##### Information supplied #####
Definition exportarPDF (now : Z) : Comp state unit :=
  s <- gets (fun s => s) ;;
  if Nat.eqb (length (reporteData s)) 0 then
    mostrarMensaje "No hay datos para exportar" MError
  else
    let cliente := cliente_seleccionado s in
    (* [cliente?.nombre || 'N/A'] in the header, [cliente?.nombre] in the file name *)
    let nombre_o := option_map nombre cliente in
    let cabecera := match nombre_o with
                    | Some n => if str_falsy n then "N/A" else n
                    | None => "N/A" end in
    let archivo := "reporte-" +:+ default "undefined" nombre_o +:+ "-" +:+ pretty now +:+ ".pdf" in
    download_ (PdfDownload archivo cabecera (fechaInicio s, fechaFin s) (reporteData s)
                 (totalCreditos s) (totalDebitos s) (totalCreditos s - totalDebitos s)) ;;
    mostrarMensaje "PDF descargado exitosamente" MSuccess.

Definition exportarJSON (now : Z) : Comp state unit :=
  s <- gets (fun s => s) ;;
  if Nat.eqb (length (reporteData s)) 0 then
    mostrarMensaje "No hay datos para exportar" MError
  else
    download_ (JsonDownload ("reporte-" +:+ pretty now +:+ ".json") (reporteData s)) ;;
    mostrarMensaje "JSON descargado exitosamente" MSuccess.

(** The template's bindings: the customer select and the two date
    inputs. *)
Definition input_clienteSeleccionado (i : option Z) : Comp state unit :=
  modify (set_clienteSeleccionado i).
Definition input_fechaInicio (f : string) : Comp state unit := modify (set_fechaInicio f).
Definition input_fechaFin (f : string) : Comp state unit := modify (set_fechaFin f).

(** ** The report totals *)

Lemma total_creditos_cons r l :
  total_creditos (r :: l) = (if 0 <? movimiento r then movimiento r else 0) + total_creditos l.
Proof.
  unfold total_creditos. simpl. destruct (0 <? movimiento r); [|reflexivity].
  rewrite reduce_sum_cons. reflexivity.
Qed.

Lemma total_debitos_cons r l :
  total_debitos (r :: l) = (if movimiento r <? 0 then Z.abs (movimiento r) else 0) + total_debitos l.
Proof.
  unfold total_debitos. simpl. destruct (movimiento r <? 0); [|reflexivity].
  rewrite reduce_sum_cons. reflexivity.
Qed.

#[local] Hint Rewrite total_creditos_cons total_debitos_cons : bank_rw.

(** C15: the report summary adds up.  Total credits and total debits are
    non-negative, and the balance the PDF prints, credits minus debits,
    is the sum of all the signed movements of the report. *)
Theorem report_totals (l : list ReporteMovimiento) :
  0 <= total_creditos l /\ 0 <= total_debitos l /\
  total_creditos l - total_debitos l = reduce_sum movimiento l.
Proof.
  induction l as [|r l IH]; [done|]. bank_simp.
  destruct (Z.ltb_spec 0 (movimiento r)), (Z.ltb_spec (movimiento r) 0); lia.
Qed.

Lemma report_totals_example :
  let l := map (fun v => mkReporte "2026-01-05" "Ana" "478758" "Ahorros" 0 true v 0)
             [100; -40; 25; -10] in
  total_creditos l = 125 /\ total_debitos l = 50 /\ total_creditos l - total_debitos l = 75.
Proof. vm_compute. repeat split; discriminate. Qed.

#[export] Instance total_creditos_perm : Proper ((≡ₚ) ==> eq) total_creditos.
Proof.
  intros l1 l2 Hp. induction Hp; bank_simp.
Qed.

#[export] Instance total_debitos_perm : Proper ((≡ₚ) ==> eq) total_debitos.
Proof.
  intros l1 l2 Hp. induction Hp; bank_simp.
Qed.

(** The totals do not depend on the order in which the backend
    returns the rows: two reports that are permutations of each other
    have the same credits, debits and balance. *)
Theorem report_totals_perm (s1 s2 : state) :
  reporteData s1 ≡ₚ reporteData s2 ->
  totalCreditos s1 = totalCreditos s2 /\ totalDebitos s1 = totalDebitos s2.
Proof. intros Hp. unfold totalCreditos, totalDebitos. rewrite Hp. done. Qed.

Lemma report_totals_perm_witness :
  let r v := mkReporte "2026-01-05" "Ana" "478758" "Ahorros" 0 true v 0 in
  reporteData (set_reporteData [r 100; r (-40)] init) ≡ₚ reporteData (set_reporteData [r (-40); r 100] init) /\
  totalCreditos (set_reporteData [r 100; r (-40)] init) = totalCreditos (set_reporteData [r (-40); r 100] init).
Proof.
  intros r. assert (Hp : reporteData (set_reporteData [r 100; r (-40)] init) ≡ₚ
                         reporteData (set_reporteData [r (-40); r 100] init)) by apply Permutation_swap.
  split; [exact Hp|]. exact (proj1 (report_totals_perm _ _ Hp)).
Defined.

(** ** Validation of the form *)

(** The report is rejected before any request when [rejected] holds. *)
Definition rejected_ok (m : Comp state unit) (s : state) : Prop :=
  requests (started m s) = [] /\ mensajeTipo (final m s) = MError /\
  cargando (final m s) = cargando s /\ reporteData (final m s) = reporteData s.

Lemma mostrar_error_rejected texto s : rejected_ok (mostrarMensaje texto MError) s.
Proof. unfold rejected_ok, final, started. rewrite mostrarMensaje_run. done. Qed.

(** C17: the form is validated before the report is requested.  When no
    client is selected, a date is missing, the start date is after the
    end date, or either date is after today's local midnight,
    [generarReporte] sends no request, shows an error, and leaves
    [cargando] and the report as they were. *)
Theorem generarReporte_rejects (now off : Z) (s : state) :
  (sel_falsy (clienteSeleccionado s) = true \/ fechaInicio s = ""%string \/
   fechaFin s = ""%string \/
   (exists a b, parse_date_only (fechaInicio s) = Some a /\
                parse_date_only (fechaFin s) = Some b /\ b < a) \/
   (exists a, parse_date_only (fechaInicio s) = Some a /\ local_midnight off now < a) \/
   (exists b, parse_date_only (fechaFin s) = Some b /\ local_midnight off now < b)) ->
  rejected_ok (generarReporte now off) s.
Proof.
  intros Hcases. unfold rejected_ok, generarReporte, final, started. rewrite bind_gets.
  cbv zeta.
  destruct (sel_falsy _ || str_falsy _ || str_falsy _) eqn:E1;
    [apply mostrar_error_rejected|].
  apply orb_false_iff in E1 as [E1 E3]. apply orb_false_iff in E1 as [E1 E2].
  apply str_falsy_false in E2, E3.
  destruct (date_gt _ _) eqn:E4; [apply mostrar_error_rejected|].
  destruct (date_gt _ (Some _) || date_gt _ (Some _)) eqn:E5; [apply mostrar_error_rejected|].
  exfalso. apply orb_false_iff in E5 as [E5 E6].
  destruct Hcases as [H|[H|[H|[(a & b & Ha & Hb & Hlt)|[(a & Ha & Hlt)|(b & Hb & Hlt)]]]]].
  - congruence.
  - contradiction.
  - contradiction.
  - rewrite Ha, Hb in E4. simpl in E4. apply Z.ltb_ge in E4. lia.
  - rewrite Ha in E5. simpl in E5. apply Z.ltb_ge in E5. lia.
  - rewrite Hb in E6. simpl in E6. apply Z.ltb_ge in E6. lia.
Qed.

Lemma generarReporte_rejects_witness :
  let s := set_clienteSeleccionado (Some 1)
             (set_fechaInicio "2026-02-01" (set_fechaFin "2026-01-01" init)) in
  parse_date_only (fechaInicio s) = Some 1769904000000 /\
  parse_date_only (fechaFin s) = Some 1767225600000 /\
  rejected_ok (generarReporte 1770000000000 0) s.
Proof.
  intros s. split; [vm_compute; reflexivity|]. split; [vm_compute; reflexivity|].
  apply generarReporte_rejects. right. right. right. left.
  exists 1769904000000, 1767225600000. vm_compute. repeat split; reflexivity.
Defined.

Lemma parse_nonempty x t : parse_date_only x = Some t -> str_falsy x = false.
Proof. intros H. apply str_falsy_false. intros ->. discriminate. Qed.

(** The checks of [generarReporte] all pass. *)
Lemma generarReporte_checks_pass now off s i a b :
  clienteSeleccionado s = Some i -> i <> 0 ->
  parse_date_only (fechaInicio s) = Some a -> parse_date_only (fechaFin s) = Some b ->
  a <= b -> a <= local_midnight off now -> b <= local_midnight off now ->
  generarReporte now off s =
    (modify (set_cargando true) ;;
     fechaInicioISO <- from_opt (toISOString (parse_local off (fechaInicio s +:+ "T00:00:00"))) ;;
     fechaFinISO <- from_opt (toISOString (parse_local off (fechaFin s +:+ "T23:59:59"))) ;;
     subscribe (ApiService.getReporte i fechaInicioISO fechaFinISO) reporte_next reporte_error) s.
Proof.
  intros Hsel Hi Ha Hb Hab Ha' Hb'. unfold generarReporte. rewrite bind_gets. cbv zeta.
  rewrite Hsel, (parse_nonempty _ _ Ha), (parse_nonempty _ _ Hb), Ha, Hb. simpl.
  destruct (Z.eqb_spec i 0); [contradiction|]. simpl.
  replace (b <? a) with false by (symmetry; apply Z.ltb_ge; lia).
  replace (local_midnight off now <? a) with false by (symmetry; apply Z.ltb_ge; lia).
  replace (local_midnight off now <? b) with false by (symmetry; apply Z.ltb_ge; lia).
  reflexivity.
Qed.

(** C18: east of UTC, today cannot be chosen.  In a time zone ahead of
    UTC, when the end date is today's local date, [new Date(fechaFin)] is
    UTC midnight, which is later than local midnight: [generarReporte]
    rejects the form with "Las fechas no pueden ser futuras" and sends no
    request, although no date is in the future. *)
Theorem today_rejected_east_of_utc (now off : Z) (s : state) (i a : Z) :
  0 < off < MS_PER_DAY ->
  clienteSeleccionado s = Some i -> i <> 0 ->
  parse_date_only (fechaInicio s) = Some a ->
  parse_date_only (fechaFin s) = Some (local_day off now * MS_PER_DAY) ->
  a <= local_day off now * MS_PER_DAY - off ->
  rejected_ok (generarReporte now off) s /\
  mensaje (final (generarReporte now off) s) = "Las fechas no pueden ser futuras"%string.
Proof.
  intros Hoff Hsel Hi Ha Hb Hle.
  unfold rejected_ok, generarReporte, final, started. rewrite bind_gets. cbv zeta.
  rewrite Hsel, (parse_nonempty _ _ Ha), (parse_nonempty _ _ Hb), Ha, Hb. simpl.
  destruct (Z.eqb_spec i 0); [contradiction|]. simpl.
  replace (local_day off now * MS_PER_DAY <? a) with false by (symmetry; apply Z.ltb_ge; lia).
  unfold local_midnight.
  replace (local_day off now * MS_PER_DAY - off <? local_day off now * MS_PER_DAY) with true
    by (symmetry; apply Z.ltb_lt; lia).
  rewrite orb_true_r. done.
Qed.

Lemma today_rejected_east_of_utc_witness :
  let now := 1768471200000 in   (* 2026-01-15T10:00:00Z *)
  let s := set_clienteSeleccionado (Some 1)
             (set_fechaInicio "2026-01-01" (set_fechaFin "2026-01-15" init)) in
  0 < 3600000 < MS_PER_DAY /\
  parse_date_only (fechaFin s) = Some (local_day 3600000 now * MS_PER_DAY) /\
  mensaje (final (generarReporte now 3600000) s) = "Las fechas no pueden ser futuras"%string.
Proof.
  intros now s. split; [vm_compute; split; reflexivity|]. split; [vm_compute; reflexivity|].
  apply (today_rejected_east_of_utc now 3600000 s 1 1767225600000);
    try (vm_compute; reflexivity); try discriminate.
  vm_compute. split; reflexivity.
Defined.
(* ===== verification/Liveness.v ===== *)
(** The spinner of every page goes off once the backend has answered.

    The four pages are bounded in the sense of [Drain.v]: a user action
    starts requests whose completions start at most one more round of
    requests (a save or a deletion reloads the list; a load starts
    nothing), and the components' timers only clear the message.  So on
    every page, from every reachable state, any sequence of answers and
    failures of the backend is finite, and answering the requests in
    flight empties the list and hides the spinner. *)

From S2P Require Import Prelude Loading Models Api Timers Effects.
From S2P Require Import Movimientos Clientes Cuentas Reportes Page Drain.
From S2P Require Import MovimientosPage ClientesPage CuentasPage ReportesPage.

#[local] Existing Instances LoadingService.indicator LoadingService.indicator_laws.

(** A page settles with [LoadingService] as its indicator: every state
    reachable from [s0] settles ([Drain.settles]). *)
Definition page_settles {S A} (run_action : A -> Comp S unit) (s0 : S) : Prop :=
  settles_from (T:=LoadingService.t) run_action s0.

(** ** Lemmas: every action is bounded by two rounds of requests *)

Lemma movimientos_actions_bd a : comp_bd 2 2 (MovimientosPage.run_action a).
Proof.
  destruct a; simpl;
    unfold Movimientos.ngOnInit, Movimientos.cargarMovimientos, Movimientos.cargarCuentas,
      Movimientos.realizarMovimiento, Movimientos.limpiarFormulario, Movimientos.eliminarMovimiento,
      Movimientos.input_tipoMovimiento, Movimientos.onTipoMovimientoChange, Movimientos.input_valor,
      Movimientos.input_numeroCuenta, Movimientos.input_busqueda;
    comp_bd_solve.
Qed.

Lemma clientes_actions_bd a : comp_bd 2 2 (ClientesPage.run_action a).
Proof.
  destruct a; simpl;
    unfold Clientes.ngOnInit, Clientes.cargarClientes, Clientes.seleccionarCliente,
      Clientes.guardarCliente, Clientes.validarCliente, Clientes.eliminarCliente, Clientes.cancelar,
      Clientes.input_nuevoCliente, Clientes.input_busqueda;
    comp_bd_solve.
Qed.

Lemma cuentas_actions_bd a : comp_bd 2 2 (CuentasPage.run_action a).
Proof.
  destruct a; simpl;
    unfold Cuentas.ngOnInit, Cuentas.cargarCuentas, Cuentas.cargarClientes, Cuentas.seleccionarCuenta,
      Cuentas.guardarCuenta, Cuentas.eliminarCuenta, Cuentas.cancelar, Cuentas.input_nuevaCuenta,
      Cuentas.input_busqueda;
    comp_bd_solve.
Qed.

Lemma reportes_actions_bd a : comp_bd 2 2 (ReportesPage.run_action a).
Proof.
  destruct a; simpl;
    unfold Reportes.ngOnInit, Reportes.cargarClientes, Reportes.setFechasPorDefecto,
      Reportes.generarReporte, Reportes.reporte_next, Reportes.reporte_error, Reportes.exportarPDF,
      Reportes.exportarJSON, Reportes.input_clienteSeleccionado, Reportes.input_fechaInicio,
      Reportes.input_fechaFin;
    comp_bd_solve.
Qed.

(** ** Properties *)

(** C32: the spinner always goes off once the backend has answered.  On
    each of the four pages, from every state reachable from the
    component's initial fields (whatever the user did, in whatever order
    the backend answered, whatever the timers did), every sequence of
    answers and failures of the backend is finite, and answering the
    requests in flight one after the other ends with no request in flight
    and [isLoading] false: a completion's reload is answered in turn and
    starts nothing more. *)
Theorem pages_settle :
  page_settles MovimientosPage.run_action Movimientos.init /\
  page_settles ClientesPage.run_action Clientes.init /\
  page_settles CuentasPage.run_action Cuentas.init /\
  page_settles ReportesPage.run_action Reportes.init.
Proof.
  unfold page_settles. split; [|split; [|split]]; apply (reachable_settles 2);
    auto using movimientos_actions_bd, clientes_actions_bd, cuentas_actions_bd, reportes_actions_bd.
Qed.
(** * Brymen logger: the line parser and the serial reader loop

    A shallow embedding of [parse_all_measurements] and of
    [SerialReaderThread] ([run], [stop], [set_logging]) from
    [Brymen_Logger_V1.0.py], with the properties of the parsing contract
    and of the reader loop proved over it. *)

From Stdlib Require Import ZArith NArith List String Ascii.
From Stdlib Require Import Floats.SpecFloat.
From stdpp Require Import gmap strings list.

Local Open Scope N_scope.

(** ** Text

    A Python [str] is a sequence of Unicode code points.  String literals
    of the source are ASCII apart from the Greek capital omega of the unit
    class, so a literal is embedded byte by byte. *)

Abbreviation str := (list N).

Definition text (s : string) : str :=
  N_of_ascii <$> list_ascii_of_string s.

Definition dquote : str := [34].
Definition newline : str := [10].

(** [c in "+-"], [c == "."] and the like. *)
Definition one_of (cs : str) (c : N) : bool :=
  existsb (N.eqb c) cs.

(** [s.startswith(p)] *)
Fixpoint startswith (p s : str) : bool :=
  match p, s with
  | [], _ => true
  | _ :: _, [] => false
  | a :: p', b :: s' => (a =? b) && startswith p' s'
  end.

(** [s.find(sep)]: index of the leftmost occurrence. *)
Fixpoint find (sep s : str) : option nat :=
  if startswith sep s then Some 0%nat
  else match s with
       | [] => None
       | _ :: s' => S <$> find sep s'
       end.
#####
■ What you need to do ■
Each line above that contains "started" must be copied out.

■ Result for this task ■
  requests (started m s) = [] /\ mensajeTipo (final m s) = MError /\
Proof. unfold rejected_ok, final, started. rewrite mostrarMensaje_run. done. Qed.
  intros Hcases. unfold rejected_ok, generarReporte, final, started. rewrite bind_gets.
  unfold rejected_ok, generarReporte, final, started. rewrite bind_gets. cbv zeta.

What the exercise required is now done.